>>>>

(** C3 (as amended).  In the support-agent demo an exception raised in the
    [try] block is caught and printed.  When the handler's
    [get_usage_summary] call returns a summary that holds the five
    forwarded keys and its [complete_session] call returns, the handler has
    reported the failure through [complete_session] with [success=False]
    and the text of the exception as failure reason, and the [try]
    statement ends normally.  When one of the two calls raises or one of
    the five keys is missing, the [try] statement ends with an exception
    raised by that step of the handler, after the first exception was
    printed.  In the raindrop demo the handler prints the exception and
    raises it again: after [shutdown] has run in the [finally] block, [main]
    ends with an exception, the caught one when [shutdown] returns. *)
Theorem caught_exception_handling :
  (∀ w session t e t1,
     Sentrial.main_try w session t = (Raise e, t1) →
     raises (w (length t1 + 2)%nat) = None →
     raises (w (length t1 + 3)%nat) = None →
     (∀ k, k ∈ Sentrial.forwarded_keys →
           is_Some (mapping (w (length t1 + 2)%nat) !! k)) →
     ∃ a,
       try_except (Sentrial.main_try w session) (Sentrial.main_except w session) t
       = (Return tt,
          t1 ++ [Sentrial.print_error (str e); Sentrial.traceback_print_exc;
                 Sentrial.get_usage_summary; Sentrial.complete_session a]) ∧
       Sentrial.success a = false ∧
       Sentrial.failure_reason a = Some (str e) ∧
       Sentrial.session_id a = session) ∧
  (∀ w session t e t1,
     Sentrial.main_try w session t = (Raise e, t1) →
     raises (w (length t1 + 2)%nat) ≠ None ∨
     (∃ k, k ∈ Sentrial.forwarded_keys ∧ mapping (w (length t1 + 2)%nat) !! k = None) ∨
     raises (w (length t1 + 3)%nat) ≠ None →
     ∃ e' rest,
       try_except (Sentrial.main_try w session) (Sentrial.main_except w session) t
       = (Raise e',
          t1 ++ Sentrial.print_error (str e) :: Sentrial.traceback_print_exc
                :: Sentrial.get_usage_summary :: rest)) ∧
  (∀ w g t e t1,
     Raindrop.RAINDROP_AVAILABLE g = true →
     truthy (Raindrop.env g !! "RAINDROP_WRITE_KEY") = true →
     Raindrop.main_try w g t = (Raise e, t1) →
     ∃ e',
       Raindrop.main w g t
       = (Raise e', t1 ++ [Raindrop.print_error (str e); Raindrop.raindrop_shutdown]) ∧
       (raises (w (length t1 + 1)%nat) = None → e' = e)).
Proof.
  split_and!.
  - intros w session t e t1 Htry Hgus Hcs Hkeys.
    unfold try_except. rewrite Htry.
    replace (length t1 + 2)%nat with (S (S (length t1))) in * by lia.
    replace (length t1 + 3)%nat with (S (S (S (length t1)))) in * by lia.
    destruct (main_except_reports w session e (length t1) Hgus Hcs Hkeys t1 eq_refl)
      as (u & u' & Hu & Hm & Ho & a & Hu' & ? & ? & ?).
    rewrite monitor_record in Hm. injection Hm as Hm. simpl in Hm.
    exists a. split; [|done].
    destruct (Sentrial.main_except w session e t1) as [o t2]. simpl in *. congruence.
  - intros w session t e t1 Htry Hfails.
    unfold try_except. rewrite Htry.
    replace (length t1 + 2)%nat with (S (S (length t1))) in * by lia.
    replace (length t1 + 3)%nat with (S (S (S (length t1)))) in * by lia.
    destruct (main_except_fails w session e (length t1) Hfails t1 eq_refl)
      as (u & u' & Hu & Hm & e' & rest & Ho & Hu').
    rewrite monitor_record in Hm. injection Hm as Hm. simpl in Hm.
    exists e', rest.
    destruct (Sentrial.main_except w session e t1) as [o t2]. simpl in *. congruence.
  - intros. by apply main_reraises.
Qed.
(** [Math.round(n / 2)] for an integer [n]: a half is rounded up. *)
Definition roundHalf (n : Z) : Z := (n + 1) / 2.

(** The [<line>], [<rect>] and [<ellipse>] drawn in an [<svg>] of
    [symbolWidth] by [symbolHeight]. *)
Record line : Type := Line { x1 : Z; y1 : Z; x2 : Z; y2 : Z }.

Record rect : Type := Rect { x : Z; y : Z; rectWidth : Z; rectHeight : Z }.

Record ellipse : Type := Ellipse { cx : Z; cy : Z; rx : Z; ry : Z }.

Definition renderLine (symbolWidth symbolHeight : Z) : line :=
  Line 0 (roundHalf symbolWidth) symbolWidth (roundHalf symbolWidth).

Definition renderSwatch (symbolWidth symbolHeight : Z) : rect :=
  Rect 2 2 (symbolWidth - 4) (symbolHeight - 4).

Definition renderDot (symbolWidth symbolHeight : Z) : ellipse :=
  Ellipse (roundHalf symbolWidth + 2) (roundHalf symbolHeight + 1)
          (roundHalf symbolWidth - 2) (roundHalf symbolHeight - 2).

End LegendItem.

(** * Properties *)

(** ** Arrays: reading after writing *)

Lemma arr_ext (a b : jsarray) :
  (forall i, arr_get a i = arr_get b i) -> alen a = alen b -> a = b.
Proof.
  destruct a as [ma la], b as [mb lb]; unfold arr_get; simpl.
  intros Hget Hlen. f_equal; [ by apply map_eq | done ].
Qed.

Lemma arr_get_of_list (l : list Z) (i : Z) :
  arr_get (arr_of_list l) i = if decide (0 <= i) then l !! Z.to_nat i else None.
Proof.
  unfold arr_get, arr_of_list; simpl. rewrite lookup_map_seqZ.
  case_decide.
  - rewrite option_guard_True by done. simpl. by rewrite Z.sub_0_r.
  - by rewrite option_guard_False.
Qed.

Lemma arr_get_set (a : jsarray) (i j v : Z) :
  arr_get (arr_set a i v) j = if decide (i = j) then Some v else arr_get a j.
Proof. unfold arr_get, arr_set; simpl. apply lookup_insert. Qed.
(** [Server::SetUpdatePeriod] *)
Definition SetUpdatePeriod (_updatePeriod : Z) (_worldIndex : nat)
  (s : ServerPrivate) : result ServerPrivate :=
  if (_worldIndex <? length (simRunners s))%nat then
    r ← at_index (simRunners s) _worldIndex;
    Ok (set_simRunners
          (<[_worldIndex := Runner.SetUpdatePeriod _updatePeriod r]> (simRunners s)) s)
  else Ok s.

(** Which [return] of [Server::Init] was taken: one before
    [CreateEntities], or the end of the body. *)
Inductive InitOutcome : Type := Aborted | Initialized.

(** [Server::Init] from the check of [errors] onwards. [SetupTransport]
    creates publishers and subscribers and leaves these members alone. *)
Definition Init_end (E : Externals) (errors : sdf.Errors) (world : option string)
  (s : ServerPrivate) : result (InitOutcome * option string * ServerPrivate) :=
  if negb (errors_empty errors) then Ok (Aborted, world, s)
  else
    let s1 :=
      if UseLogRecord (config s)
      then set_sdfRoot (AddRecordPlugin E (config s) (sdfRoot s)) s
      else s in
    let s2 := CreateEntities s1 in
    s3 ← match UpdatePeriod (config s2) with
         | Some p => SetUpdatePeriod p 0 s2
         | None => Ok s2
         end;
    Ok (Initialized, world, s3).
(** * FaceReg: the identity matcher and the liveness decision engine

    A shallow embedding of
      - [backend/app/core/config.py]               (module [Config]),
      - [backend/app/services/face_recognition.py] (module [FaceRecognition]),
      - [backend/app/services/depth_check.py]      (module [DepthCheck]),
      - [backend/app/services/liveness.py]         (module [Liveness]),
    over the slices, means and string formatting of Python and numpy
    (module [Np]) and the capabilities of OpenCV and MiDaS (module
    [Providers]), followed by the properties of the specification that
    concern them.  Module [Synthetic] holds a small frame format and
    providers on which the engine runs to the end.  Modules [Embedding]
    and [Auth] add the embedding extraction of [face_recognition.py] and
    the two handlers of [api/v1/endpoints/auth.py] that call the engine.

    Numbers.  Python floats are idealised: the embedding arithmetic of the
    identity matcher lives in the real numbers [R] (its claims are algebraic
    and need a square root), the scores and thresholds of the liveness engine
    live in the rationals [Q] (its claims are about decisions, and [Q] keeps
    them executable).  Rounding error is outside both models; the one
    floating-point effect the code can really produce from finite inputs, a
    division by a zero norm, is modelled by the type [float64]. *)

From Stdlib Require Import Strings.String Strings.Ascii Strings.Byte.
From Stdlib Require Import ZArith QArith Qround Qabs Reals Lra Lia Bool List.
Import ListNotations.

(* ================================================================== *)
(** * config.py *)

Module Config.

Record Settings : Type := {
  SIMILARITY_THRESHOLD : R;
  ADAPTIVE_ALPHA : R
}.

(** The defaults of [class Settings]; an [.env] file may override them,
    which is why the functions below take the settings as an argument. *)
Definition settings : Settings :=
  {| SIMILARITY_THRESHOLD := 593 / 1000;
     ADAPTIVE_ALPHA := 5 / 100 |}.

End Config.

(* ================================================================== *)
(** * face_recognition.py *)

Module FaceRecognition.
Import Config.
Local Open Scope R_scope.

(** A float64 cell as numpy can hand it back: a finite value, or one of
    the special values a division produces. *)
Inductive float64 : Type :=
| Finite (r : R)
| NaN
| Inf (negative : bool).

(** Sum of products over the common prefix; [np_dot] guards the lengths. *)
Fixpoint dot_aux (u v : list R) : R :=
  match u, v with
  | a :: u', b :: v' => a * b + dot_aux u' v'
  | _, _ => 0
  end.

(** [np.dot] on two 1-d arrays: a [ValueError] ([None]) unless the shapes
    agree. *)
Definition np_dot (u v : list R) : option R :=
  if Nat.eqb (length u) (length v) then Some (dot_aux u v) else None.

Definition scale (c : R) (v : list R) : list R := map (Rmult c) v.

Fixpoint add_aux (u v : list R) : list R :=
  match u, v with
  | a :: u', b :: v' => (a + b) :: add_aux u' v'
  | _, _ => []
  end.

(** [u + v] on 1-d arrays with numpy's broadcasting: equal shapes add
    pointwise, a one-element array is stretched, anything else raises. *)
Definition np_add (u v : list R) : option (list R) :=
  if Nat.eqb (length u) (length v) then Some (add_aux u v)
  else match u, v with
       | [a], _ => Some (map (fun b => a + b) v)
       | _, [b] => Some (map (fun a => a + b) u)
       | _, _ => None
       end.

Definition sumsq (v : list R) : R := dot_aux v v.

(** [np.linalg.norm] of a 1-d array. *)
Definition np_linalg_norm (v : list R) : R := sqrt (sumsq v).

(** Float division as numpy performs it: dividing by zero is a warning,
    not an exception, and yields [nan] or a signed infinity. *)
Definition np_divide (x n : R) : float64 :=
  if Req_dec_T n 0 then
    if Req_dec_T x 0 then NaN
    else if Rlt_dec x 0 then Inf true else Inf false
  else Finite (x / n).

(** [verify_face]: [(is_match, sim)], or [None] when [np.dot] raises. *)
Definition verify_face (cfg : Settings)
    (new_embedding stored_embedding : list R) : option (bool * R) :=
  match np_dot new_embedding stored_embedding with
  | None => None
  | Some sim =>
      Some (if Rle_dec (SIMILARITY_THRESHOLD cfg) sim then true else false,
            sim)
  end.

(** [adaptive_update]: the re-normalised blend, or [None] when the
    broadcast of the two arrays raises. *)
Definition adaptive_update (cfg : Settings)
    (stored_embedding new_embedding : list R) (alpha : option R)
    : option (list float64) :=
  let alpha := match alpha with
               | None => ADAPTIVE_ALPHA cfg
               | Some a => a
               end in
  match np_add (scale (1 - alpha) stored_embedding)
               (scale alpha new_embedding) with
  | None => None
  | Some updated =>
      let n := np_linalg_norm updated in
      Some (map (fun x => np_divide x n) updated)
  end.

(** The unit-norm invariant of a stored embedding, on what
    [adaptive_update] returns: every cell finite and Euclidean norm 1. *)
Definition unit_norm (out : option (list float64)) : Prop :=
  exists w, out = Some (map Finite w) /\ np_linalg_norm w = 1.

(** The first axis vector of dimension [S n], and its opposite. *)
Definition axis (n : nat) (x : R) : list R := x :: repeat 0 n.

(** A unit vector at similarity 0.593 from the first axis vector. *)
Definition at_threshold : list R :=
  593 / 1000 :: axis 126 (sqrt (1 - (593 / 1000) * (593 / 1000))).

End FaceRecognition.

(* ================================================================== *)
(** * Python and numpy building blocks used by the liveness engine *)

Module Np.

(** One bound of a Python slice on an axis of length [n]: a negative
    bound counts from the end, and the result is clamped to [0..n]. *)
Definition index (n i : Z) : Z :=
  let j := if (i <? 0)%Z then (i + n)%Z else i in
  Z.max 0 (Z.min n j).

(** [a[start:stop]] on an axis of length [n]: offset and length. *)
Definition slice (n : Z) (start stop : option Z) : Z * Z :=
  let lo := match start with Some a => index n a | None => 0%Z end in
  let hi := match stop with Some b => index n b | None => n end in
  (lo, Z.max 0 (hi - lo)).

(** A 2-d array: its shape and its cells. *)
Record ndarray (A : Type) : Type := mk_ndarray {
  nrows : Z;
  ncols : Z;
  item : Z -> Z -> A
}.
Arguments mk_ndarray {A} _ _ _.
Arguments nrows {A} _.
Arguments ncols {A} _.
Arguments item {A} _ _ _.

Definition size {A} (a : ndarray A) : Z := (nrows a * ncols a)%Z.

(** [a[r0:r1, c0:c1]]. *)
Definition crop {A} (a : ndarray A) (r0 r1 c0 c1 : option Z) : ndarray A :=
  let '(ro, rl) := slice (nrows a) r0 r1 in
  let '(co, cl) := slice (ncols a) c0 c1 in
  mk_ndarray rl cl (fun i j => item a (ro + i) (co + j))%Z.

Definition amap {A B} (f : A -> B) (a : ndarray A) : ndarray B :=
  mk_ndarray (nrows a) (ncols a) (fun i j => f (item a i j)).

Definition zrange (n : Z) : list Z := map Z.of_nat (seq 0 (Z.to_nat n)).

(** The cells in row-major order. *)
Definition ravel {A} (a : ndarray A) : list A :=
  flat_map (fun i => map (item a i) (zrange (ncols a))) (zrange (nrows a)).

Definition qsum (l : list Q) : Q := fold_right Qplus 0 l.

(** [np.mean]; the empty mean, numpy's [nan], does not arise below. *)
Definition mean (l : list Q) : Q := qsum l / inject_Z (Z.of_nat (length l)).

Definition Qltb (x y : Q) : bool := negb (Qle_bool y x).

Definition qmax (l : list Q) : Q :=
  match l with
  | [] => 0
  | x :: t => fold_left (fun m y => if Qltb m y then y else m) t x
  end.

Definition qmin (l : list Q) : Q :=
  match l with
  | [] => 0
  | x :: t => fold_left (fun m y => if Qltb y m then y else m) t x
  end.

(** [np.argmax]: the first position of the largest element. *)
Fixpoint argmax_from {A} (lt : A -> A -> bool)
    (best : A) (bi i : nat) (l : list A) : nat :=
  match l with
  | [] => bi
  | x :: t =>
      if lt best x then argmax_from lt x i (S i) t
      else argmax_from lt best bi (S i) t
  end.

Definition argmax {A} (lt : A -> A -> bool) (l : list A) : nat :=
  match l with
  | [] => O
  | x :: t => argmax_from lt x 0 1 t
  end.

(** numpy [int32] arithmetic wraps around. *)
Definition i32 (z : Z) : Z := ((z + 2 ^ 31) mod 2 ^ 32 - 2 ^ 31)%Z.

<<<<

◆ TASK INSTRUCTIONS: All lines that hold the word "sumsq" should be copied from the data.

◆ EXERCISE OUTPUT:
Definition sumsq (v : list R) : R := dot_aux v v.
Definition np_linalg_norm (v : list R) : R := sqrt (sumsq v).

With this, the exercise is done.